I have not studied Hahn-Banach theorem yet, so I have to do without. I made a drawing, it's quite clear on it :)

Thank you for your help.

Answer 1

Let $r = \inf \{d(0,a) \mid a \in A\}$. By assumption $r > 0$. By definition $A \subset B(0,r)^c$.

Moreover there is a unique point $p \in A \cap \partial B(0,r)$. For the unicity, if there is two points on the boundary, then by convexity the segment between them is inside the circle, contradicting definition of $r$. The existence is because $A$ is closed.

As you said, take $L$ perpendicular to the segment $\overline{ Op}$. Assume there is a point $q \in L \cap A$. Then, by convexity the segment $\overline{qp} \subset A$. Now the segment $\overline{qp}$ intersect $\partial B(0,r)$ in some point $p' \neq p$ which is a contradiction by unicity of the point of the boundary.

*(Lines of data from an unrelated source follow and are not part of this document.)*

(** A grid with rows is drawn as a table: the notice is not printed, and
    the header, the separator, one line per row, the separator, the
    summary and the closing empty line are. *)
Example prettyPrintMatrix_table :
  let grid := [RArr [JNum (int 3); JNum (int 3); JNum (int 3); JNum (int (-1))];
               RArr [JNum (int 5); JNum (int (-5)); JNum (int 5)]] in
  minReplacementsToAvoidTriples (row_at grid 0) = Some 1%nat
  ∧ minReplacementsToAvoidTriples (row_at grid 1) = Some 0%nat
  ∧ value (findGlobalMin grid) = Some (int (-5))
  ∧ positions (findGlobalMin grid) = [mkPos 1 1]
  ∧ length (console (snd (prettyPrintMatrix (λ _, "") (MArr grid)
                            {| useColors := Some false |} half_world))) = 7%nat.
Proof. repeat split; vm_compute; reflexivity. Qed.

(** * Further properties *)

(** ** The sign-run analyzer: triples, uniform rows, splitting, reversal *)

Lemma has_triple_neutral (rest : list Z) : has_triple (0 :: rest) = has_triple rest.
Proof. destruct rest as [|b [|c rest]]; reflexivity. Qed.

Lemma has_triple_cons (s : Z) (rest : list Z) :
  has_triple (s :: rest)
  = negb (s =? 0) && (2 <=? span s rest)%nat || has_triple (drop (span s rest) rest).
Proof.
  destruct (Z.eqb_spec s 0) as [->|Hs].
  - rewrite has_triple_neutral. simpl.
    induction rest as [|b rest IH]; [done|]. cbn [span].
    destruct (Z.eqb_spec b 0) as [->|Hb]; [|done].
    cbn [drop]. by rewrite has_triple_neutral.
  - cbn [negb andb]. induction rest as [|b rest IH]; [done|].
    cbn [span]. destruct (Z.eqb_spec b s) as [->|Hb].
    + cbn [drop]. change (has_triple (s :: s :: rest))
        with (match rest with
              | c :: _ => negb (s =? 0) && (s =? s) && (s =? c)
              | [] => false
              end || has_triple (s :: rest)).
      rewrite IH. rewrite (proj2 (Z.eqb_neq s 0)) by done. rewrite Z.eqb_refl.
      destruct rest as [|c rest]; [done|]. cbn [span negb andb].
      rewrite (Z.eqb_sym s c). destruct (c =? s); [|done].
      cbn [drop]. by destruct (span s rest) as [|[|k]].
    + change (has_triple (s :: b :: rest))
        with (match rest with
              | c :: _ => negb (s =? 0) && (s =? b) && (b =? c)
              | [] => false
              end || has_triple (b :: rest)).
      rewrite (proj2 (Z.eqb_neq s b)) by done.
      rewrite andb_false_r. by destruct rest.
Qed.

Lemma total_zero_iff (n : nat) :
  ∀ signs : list Z, (length signs ≤ n)%nat → total signs = 0%nat ↔ has_triple signs = false.
Proof.
  induction n as [|n IH]; intros [|s rest] Hn; try done; try (simpl in Hn; lia).
  rewrite total_cons, has_triple_cons.
  pose proof (span_le s rest) as Hk.
  specialize (IH (drop (span s rest) rest)).
  rewrite length_drop in IH. specialize (IH ltac:(simpl in Hn; lia)).
  rewrite orb_false_iff, <- IH, Nat.eq_add_0.
  apply and_iff_compat_r.
  destruct (Z.eqb_spec s 0) as [->|Hs]; [done|]. cbn [negb andb].
  destruct (span s rest) as [|[|k]]; [done|done|].
  split; [|done]. intros Hdiv. exfalso.
  pose proof (Nat.div_mod_eq (S (S (S k))) 3). pose proof (Nat.mod_upper_bound (S (S (S k))) 3).
  lia.
Qed.

Lemma has_triple_spec (signs : list Z) :
  has_triple signs = true
  ↔ ∃ i s, s ≠ 0 ∧ signs !! i = Some s ∧ signs !! S i = Some s
           ∧ signs !! S (S i) = Some s.
Proof.
  induction signs as [|a rest IH].
  - split; [done|]. by intros (i & s & _ & H & _).
  - change (has_triple (a :: rest))
      with (match rest with
            | b :: c :: _ => negb (a =? 0) && (a =? b) && (b =? c)
            | _ => false
            end || has_triple rest).
    rewrite orb_true_iff, IH. split.
    + intros [Hhead | (i & s & Hs & H1 & H2 & H3)].
      * destruct rest as [|b [|c rest]]; try done.
        apply andb_true_iff in Hhead as [[Ha Hab]%andb_true_iff Hbc].
        apply Z.eqb_eq in Hab as ->, Hbc as ->. apply negb_true_iff, Z.eqb_neq in Ha.
        by exists O, c.
      * by exists (S i), s.
    + intros ([|i] & s & Hs & H1 & H2 & H3).
      * left. destruct rest as [|b [|c rest]]; try done. simpl in *.
        injection H1 as ->. injection H2 as ->. injection H3 as ->.
        rewrite Z.eqb_refl, (proj2 (Z.eqb_neq s 0)) by done. done.
      * right. by exists i, s.
Qed.

(** X1. The result is 0 exactly when the row has no three neighbouring
    cells of one and the same non-neutral sign. *)
Theorem minReplacements_zero_iff_no_triple (row : list jsval) :
  minReplacementsToAvoidTriples (RArr row) = Some 0%nat
  ↔ ¬ ∃ i, signOf (index row i) ≠ 0
           ∧ signOf (index row (S i)) = signOf (index row i)
           ∧ signOf (index row (S (S i))) = signOf (index row i).
Proof.
  rewrite minReplacements_array, replacements_by_runs_total.
  assert (Hidx : ∀ i s, s ≠ 0 →
            (signOf <$> row) !! i = Some s ↔ signOf (index row i) = s).
  { intros i s Hs. unfold index. rewrite list_lookup_fmap.
    destruct (row !! i) as [v|]; simpl; [|done]. split; congruence. }
  split.
  - intros [= Hz] (i & H0 & H1 & H2).
    apply (total_zero_iff (length (signOf <$> row))) in Hz; [|done].
    apply not_true_iff_false in Hz. apply Hz, has_triple_spec.
    exists i, (signOf (index row i)). split; [done|].
    rewrite !Hidx by done. done.
  - intros Hno. f_equal.
    apply (total_zero_iff (length (signOf <$> row))); [done|].
    apply not_true_iff_false. intros (i & s & Hs & H1 & H2 & H3)%has_triple_spec.
    apply Hno. exists i. apply Hidx in H1, H2, H3; try done. by rewrite H1, H2, H3.
Qed.

Lemma span_replicate_app (s : Z) (k : nat) (rest : list Z) :
  head rest ≠ Some s → span s (replicate k s ++ rest) = k.
Proof.
  intros Hhead. induction k as [|k IH]; simpl.
  - destruct rest as [|y rest]; [done|]. simpl.
    destruct (Z.eqb_spec y s) as [->|]; [by destruct Hhead|done].
  - by rewrite Z.eqb_refl, IH.
Qed.

(** The cells in front of position [span s signs] all equal [s], and the
    cell at that position does not. *)
Lemma span_split (s : Z) (signs : list Z) :
  signs = replicate (span s signs) s ++ drop (span s signs) signs
  ∧ head (drop (span s signs) signs) ≠ Some s.
Proof.
  induction signs as [|x rest [IH1 IH2]]; [done|]. cbn [span].
  destruct (Z.eqb_spec x s) as [->|Hx]; simpl.
  - split; [by rewrite <- IH1|done].
  - split; [done|congruence].
Qed.

Lemma total_nil : total [] = 0%nat.
Proof. reflexivity. Qed.

Lemma total_replicate (s : Z) (n : nat) :
  total (replicate n s) = if s =? 0 then 0%nat else (n / 3)%nat.
Proof.
  destruct n as [|n]; [by destruct (s =? 0)|].
  cbn [replicate]. rewrite total_cons.
  assert (Hspan : span s (replicate n s) = n).
  { rewrite <- (app_nil_r (replicate n s)). by apply span_replicate_app. }
  rewrite Hspan, drop_replicate, Nat.sub_diag. simpl.
  rewrite total_nil. destruct (s =? 0); lia.
Qed.

Lemma sign_blocks_app_change (l1 : list Z) (y : Z) (l2 : list Z) :
  last l1 ≠ Some y →
  sign_blocks (l1 ++ y :: l2) = sign_blocks l1 ++ sign_blocks (y :: l2).
Proof.
  induction l1 as [|s rest IH]; intros Hlast; [done|].
  cbn [app]. rewrite (sign_blocks_step s (rest ++ y :: l2)), (sign_blocks_step s rest).
  destruct rest as [|r rest].
  - change (sign_blocks []) with (@nil (Z * nat)). cbn [app].
    rewrite (sign_blocks_cons y l2).
    rewrite (proj2 (Z.eqb_neq s y)); [done|]. simpl in Hlast. congruence.
  - rewrite IH by (by rewrite last_cons_cons in Hlast).
    rewrite (sign_blocks_cons r rest). cbn [app].
    by destruct (s =? r).
Qed.

Lemma total_blocks_app (l1 l2 : list Z) :
  sign_blocks (l1 ++ l2) = sign_blocks l1 ++ sign_blocks l2 →
  total (l1 ++ l2) = (total l1 + total l2)%nat.
Proof.
  intros H. unfold total. by rewrite H, filter_app, !fmap_app, sum_list_with_app.
Qed.

Lemma total_app_change (l1 : list Z) (y : Z) (l2 : list Z) :
  last l1 ≠ Some y → total (l1 ++ y :: l2) = (total l1 + total (y :: l2))%nat.
Proof. intros H. by apply total_blocks_app, sign_blocks_app_change. Qed.

Lemma total_app_neutral (l1 l2 : list Z) :
  total (l1 ++ 0 :: l2) = (total l1 + total l2)%nat.
Proof.
  revert l2. induction l1 as [|x l1 IH] using rev_ind; intros l2.
  - cbn [app]. by rewrite total_cons_neutral, total_nil.
  - destruct (decide (x = 0)) as [->|Hx].
    + rewrite <- app_assoc. cbn [app]. rewrite !IH, total_cons_neutral, total_nil. lia.
    + rewrite total_app_change, total_cons_neutral; [done|].
      rewrite last_snoc. congruence.
Qed.

Lemma reverse_cons_span (s : Z) (rest : list Z) :
  reverse (s :: rest)
  = reverse (drop (span s rest) rest) ++ s :: replicate (span s rest) s.
Proof.
  destruct (span_split s rest) as [H _]. rewrite H at 1.
  rewrite reverse_cons, reverse_app, reverse_replicate, <- app_assoc. f_equal.
  by rewrite <- replicate_S_end.
Qed.

Lemma total_reverse (n : nat) :
  ∀ signs : list Z, (length signs ≤ n)%nat → total (reverse signs) = total signs.
Proof.
  induction n as [|n IH]; intros [|s rest] Hn; try done; try (simpl in Hn; lia).
  destruct (span_split s rest) as [_ Hhead].
  pose proof (span_le s rest) as Hk.
  rewrite reverse_cons_span, total_cons.
  rewrite total_app_change by (by rewrite last_reverse).
  change (s :: replicate (span s rest) s) with (replicate (S (span s rest)) s).
  rewrite total_replicate, IH; [lia|].
  rewrite length_drop. simpl in Hn. lia.
Qed.

(** X2. A row all of whose cells carry one non-neutral sign costs a third
    of its length, rounded down. *)
Theorem minReplacements_uniform (s : Z) (row : list jsval) :
  s ≠ 0 → Forall (λ v, signOf v = s) row →
  minReplacementsToAvoidTriples (RArr row) = Some (length row / 3)%nat.
Proof.
  intros Hs Hrow. rewrite minReplacements_array, replacements_by_runs_total.
  replace (signOf <$> row) with (replicate (length row) s).
  - rewrite total_replicate. by rewrite (proj2 (Z.eqb_neq s 0)).
  - induction Hrow as [|v row Hv _ IH]; [done|]. simpl. by rewrite Hv, IH.
Qed.

Lemma minReplacements_uniform_witness :
  minReplacementsToAvoidTriples
    (RArr [JNum (int (-7)); JNum NegInf; JNum (int (-1)); JNum (int (-2)); JNum (int (-9))])
  = Some (5 / 3)%nat.
Proof.
  apply (minReplacements_uniform (-1)
           [JNum (int (-7)); JNum NegInf; JNum (int (-1)); JNum (int (-2)); JNum (int (-9))]).
  - lia.
  - repeat constructor.
Defined.

(** X3. A neutral cell cuts the row in two independent parts: the result
    for the whole row is the sum of the results for the part in front of
    the neutral cell and the part behind it. *)
Theorem minReplacements_split_at_neutral (front back : list jsval) (v : jsval) :
  signOf v = 0 →
  ∃ a b, minReplacementsToAvoidTriples (RArr front) = Some a
         ∧ minReplacementsToAvoidTriples (RArr back) = Some b
         ∧ minReplacementsToAvoidTriples (RArr (front ++ v :: back)) = Some (a + b)%nat.
Proof.
  intros Hv. eexists _, _. rewrite !minReplacements_array.
  split; [done|]. split; [done|]. f_equal.
  rewrite !replacements_by_runs_total, fmap_app, fmap_cons, Hv.
  by rewrite total_app_neutral.
Qed.

Lemma minReplacements_split_at_neutral_witness :
  ∃ a b,
    minReplacementsToAvoidTriples (RArr [JNum (int 1); JNum (int 2); JNum (int 3)]) = Some a
    ∧ minReplacementsToAvoidTriples (RArr [JNum (int 4); JNum (int 5); JNum (int 6)])
      = Some b
    ∧ minReplacementsToAvoidTriples
        (RArr ([JNum (int 1); JNum (int 2); JNum (int 3)] ++ JNum NaN
                 :: [JNum (int 4); JNum (int 5); JNum (int 6)]))
      = Some (a + b)%nat.
Proof.
  apply (minReplacements_split_at_neutral
           [JNum (int 1); JNum (int 2); JNum (int 3)]
           [JNum (int 4); JNum (int 5); JNum (int 6)] (JNum NaN)).
  reflexivity.
Defined.

(** X4. Between two neighbouring cells of different sign the row can be
    cut as well: the result is the sum of the results for the two parts. *)
Theorem minReplacements_split_at_sign_change (front back : list jsval) (x y : jsval) :
  signOf x ≠ signOf y →
  ∃ a b, minReplacementsToAvoidTriples (RArr (front ++ [x])) = Some a
         ∧ minReplacementsToAvoidTriples (RArr (y :: back)) = Some b
         ∧ minReplacementsToAvoidTriples (RArr ((front ++ [x]) ++ y :: back))
           = Some (a + b)%nat.
Proof.
  intros Hxy. eexists _, _. rewrite !minReplacements_array.
  split; [done|]. split; [done|]. f_equal.
  rewrite !replacements_by_runs_total, (fmap_app _ (front ++ [x])), fmap_cons.
  apply total_app_change. rewrite fmap_app. simpl. rewrite last_snoc. congruence.
Qed.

Remark : if you are not convinced that $\overline{qp}$ intersect $\partial B(0,r)$ in another point that $p$, here is an algebraic proof. By rotating we can assume $p = (1,0)$ and $q = (0,y)$. The line between $p$ and $q$ is parametrized by $(1+t, - yt)$ (for example). Now we want to solve the equation $f(t) = 0$ where $f(t) = (1+t)^2 + (yt)^2 - 1$. A little calculation gives $t = \frac{-2}{y^2 + 1}$ is the desired point.